* _What is expected_
Repeat only the lines below from the one containing "Definition bitmap_room (st" through the one containing "then exists i, ba_large_last_pos", inclusive, exactly as written.
_____
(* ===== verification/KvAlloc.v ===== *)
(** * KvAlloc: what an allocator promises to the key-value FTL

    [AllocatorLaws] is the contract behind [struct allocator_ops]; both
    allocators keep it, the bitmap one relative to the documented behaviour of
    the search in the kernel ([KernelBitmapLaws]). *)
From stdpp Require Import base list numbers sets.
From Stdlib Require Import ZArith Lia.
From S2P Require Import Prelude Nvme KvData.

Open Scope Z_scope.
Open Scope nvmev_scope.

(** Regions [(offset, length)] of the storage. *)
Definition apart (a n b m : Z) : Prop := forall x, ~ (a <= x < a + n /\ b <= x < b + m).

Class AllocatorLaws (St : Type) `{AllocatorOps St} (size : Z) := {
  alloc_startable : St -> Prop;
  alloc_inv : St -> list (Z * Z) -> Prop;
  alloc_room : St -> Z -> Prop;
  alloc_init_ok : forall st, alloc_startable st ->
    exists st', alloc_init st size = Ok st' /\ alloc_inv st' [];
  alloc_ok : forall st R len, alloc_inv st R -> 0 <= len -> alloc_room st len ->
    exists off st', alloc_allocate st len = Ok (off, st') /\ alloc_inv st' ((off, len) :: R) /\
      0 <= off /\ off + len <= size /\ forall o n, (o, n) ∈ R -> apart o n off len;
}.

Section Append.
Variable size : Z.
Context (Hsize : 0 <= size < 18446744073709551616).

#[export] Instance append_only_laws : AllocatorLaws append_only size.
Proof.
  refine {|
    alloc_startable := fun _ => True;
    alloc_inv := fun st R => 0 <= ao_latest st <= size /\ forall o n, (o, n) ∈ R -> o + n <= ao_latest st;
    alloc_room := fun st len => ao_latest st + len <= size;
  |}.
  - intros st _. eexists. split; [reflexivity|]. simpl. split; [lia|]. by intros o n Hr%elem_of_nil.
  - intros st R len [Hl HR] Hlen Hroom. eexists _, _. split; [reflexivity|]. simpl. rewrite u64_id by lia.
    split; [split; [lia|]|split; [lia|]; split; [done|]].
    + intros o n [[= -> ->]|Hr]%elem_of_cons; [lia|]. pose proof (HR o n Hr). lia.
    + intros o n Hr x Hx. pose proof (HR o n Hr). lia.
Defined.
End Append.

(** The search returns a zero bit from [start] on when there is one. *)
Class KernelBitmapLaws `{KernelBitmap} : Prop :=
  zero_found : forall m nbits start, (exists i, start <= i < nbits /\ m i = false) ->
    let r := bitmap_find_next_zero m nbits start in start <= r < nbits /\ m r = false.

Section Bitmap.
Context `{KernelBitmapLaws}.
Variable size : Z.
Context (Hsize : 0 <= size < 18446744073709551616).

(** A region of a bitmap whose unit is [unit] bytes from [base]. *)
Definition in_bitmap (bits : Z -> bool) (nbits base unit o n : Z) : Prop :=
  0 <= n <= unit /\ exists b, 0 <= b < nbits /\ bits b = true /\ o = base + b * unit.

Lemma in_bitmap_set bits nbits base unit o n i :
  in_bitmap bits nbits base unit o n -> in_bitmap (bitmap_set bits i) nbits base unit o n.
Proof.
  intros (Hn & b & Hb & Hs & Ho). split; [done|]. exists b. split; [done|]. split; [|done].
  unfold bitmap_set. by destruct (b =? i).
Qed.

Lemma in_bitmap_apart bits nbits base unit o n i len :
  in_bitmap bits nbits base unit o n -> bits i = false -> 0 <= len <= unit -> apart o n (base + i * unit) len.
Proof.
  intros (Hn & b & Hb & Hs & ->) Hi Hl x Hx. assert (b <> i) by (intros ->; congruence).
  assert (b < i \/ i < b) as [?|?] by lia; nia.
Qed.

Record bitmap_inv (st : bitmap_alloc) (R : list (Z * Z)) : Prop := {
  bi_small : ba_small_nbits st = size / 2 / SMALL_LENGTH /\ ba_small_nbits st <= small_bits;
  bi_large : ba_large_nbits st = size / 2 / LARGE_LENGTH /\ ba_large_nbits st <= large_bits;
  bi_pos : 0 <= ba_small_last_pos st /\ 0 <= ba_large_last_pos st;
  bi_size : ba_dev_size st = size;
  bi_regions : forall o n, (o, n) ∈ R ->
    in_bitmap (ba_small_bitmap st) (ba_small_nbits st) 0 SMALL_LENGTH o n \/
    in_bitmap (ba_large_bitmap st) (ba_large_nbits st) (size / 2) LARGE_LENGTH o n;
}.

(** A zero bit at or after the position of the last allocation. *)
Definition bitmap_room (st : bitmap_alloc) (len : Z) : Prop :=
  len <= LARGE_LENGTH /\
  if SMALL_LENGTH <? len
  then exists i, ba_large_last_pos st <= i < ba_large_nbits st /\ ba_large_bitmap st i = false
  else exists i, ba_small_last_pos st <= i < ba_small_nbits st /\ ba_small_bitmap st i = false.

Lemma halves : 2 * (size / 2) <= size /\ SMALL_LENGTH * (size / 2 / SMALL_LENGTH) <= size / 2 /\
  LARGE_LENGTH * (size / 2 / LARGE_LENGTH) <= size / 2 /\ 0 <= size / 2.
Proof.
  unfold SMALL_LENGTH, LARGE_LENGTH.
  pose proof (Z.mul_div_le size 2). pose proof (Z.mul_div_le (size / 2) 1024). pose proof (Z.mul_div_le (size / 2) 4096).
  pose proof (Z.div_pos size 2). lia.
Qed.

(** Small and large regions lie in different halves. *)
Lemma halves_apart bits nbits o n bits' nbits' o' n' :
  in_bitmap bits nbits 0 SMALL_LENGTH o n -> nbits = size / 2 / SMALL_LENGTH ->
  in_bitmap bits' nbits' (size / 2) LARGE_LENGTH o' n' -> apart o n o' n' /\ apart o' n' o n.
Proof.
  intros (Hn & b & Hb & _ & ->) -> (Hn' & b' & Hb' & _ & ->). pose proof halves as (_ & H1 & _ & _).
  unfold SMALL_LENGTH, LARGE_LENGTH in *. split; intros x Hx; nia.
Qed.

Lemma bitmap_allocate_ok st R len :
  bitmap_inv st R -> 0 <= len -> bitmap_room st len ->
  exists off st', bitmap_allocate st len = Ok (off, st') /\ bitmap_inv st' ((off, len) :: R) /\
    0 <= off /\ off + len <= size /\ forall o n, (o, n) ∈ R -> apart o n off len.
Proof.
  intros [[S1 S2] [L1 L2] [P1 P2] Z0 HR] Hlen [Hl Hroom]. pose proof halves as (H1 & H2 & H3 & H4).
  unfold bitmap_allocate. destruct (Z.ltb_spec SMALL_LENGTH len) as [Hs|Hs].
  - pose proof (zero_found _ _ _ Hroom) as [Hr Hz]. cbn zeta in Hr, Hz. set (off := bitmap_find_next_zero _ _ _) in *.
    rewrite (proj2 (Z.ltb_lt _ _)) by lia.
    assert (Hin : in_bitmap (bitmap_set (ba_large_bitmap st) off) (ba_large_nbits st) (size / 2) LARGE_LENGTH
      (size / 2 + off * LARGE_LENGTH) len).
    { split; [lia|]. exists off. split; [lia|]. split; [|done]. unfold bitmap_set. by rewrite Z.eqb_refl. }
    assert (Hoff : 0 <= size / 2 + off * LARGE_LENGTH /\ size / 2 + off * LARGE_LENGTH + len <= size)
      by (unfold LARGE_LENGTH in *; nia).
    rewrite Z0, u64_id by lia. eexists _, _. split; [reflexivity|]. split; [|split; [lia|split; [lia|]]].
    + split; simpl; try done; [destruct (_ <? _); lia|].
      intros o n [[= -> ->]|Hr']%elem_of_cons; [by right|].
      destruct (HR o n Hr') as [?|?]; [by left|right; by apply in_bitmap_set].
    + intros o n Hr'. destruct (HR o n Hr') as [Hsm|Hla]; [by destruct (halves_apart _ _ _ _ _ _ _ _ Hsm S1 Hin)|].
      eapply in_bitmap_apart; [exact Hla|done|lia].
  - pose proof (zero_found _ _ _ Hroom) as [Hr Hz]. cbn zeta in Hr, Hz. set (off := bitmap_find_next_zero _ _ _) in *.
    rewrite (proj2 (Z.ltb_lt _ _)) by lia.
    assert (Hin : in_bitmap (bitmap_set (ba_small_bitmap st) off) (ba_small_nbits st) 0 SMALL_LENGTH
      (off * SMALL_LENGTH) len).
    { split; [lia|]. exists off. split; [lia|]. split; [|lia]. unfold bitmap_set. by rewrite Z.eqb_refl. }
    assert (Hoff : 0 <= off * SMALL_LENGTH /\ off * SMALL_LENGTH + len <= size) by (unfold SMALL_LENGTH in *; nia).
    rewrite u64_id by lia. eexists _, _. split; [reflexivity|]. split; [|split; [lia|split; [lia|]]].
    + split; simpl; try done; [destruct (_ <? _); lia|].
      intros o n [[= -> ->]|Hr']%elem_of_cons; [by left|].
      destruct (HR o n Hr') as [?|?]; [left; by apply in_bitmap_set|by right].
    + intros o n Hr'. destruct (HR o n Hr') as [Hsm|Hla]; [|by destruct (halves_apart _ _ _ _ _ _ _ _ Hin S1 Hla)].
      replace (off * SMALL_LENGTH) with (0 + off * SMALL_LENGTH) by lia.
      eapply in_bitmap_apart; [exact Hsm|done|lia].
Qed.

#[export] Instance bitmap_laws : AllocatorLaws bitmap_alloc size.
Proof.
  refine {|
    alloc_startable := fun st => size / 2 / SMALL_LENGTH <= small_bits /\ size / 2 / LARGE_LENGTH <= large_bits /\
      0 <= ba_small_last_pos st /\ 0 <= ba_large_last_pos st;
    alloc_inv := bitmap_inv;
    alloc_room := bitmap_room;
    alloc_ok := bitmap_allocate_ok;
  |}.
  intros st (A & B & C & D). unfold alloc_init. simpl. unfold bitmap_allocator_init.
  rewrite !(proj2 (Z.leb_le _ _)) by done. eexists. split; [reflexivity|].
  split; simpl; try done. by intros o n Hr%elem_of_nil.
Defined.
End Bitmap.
_____
* _Your solution_
Definition bitmap_room (st : bitmap_alloc) (len : Z) : Prop :=
  len <= LARGE_LENGTH /\
  if SMALL_LENGTH <? len
  then exists i, ba_large_last_pos st <= i < ba_large_nbits st /\ ba_large_bitmap st i = false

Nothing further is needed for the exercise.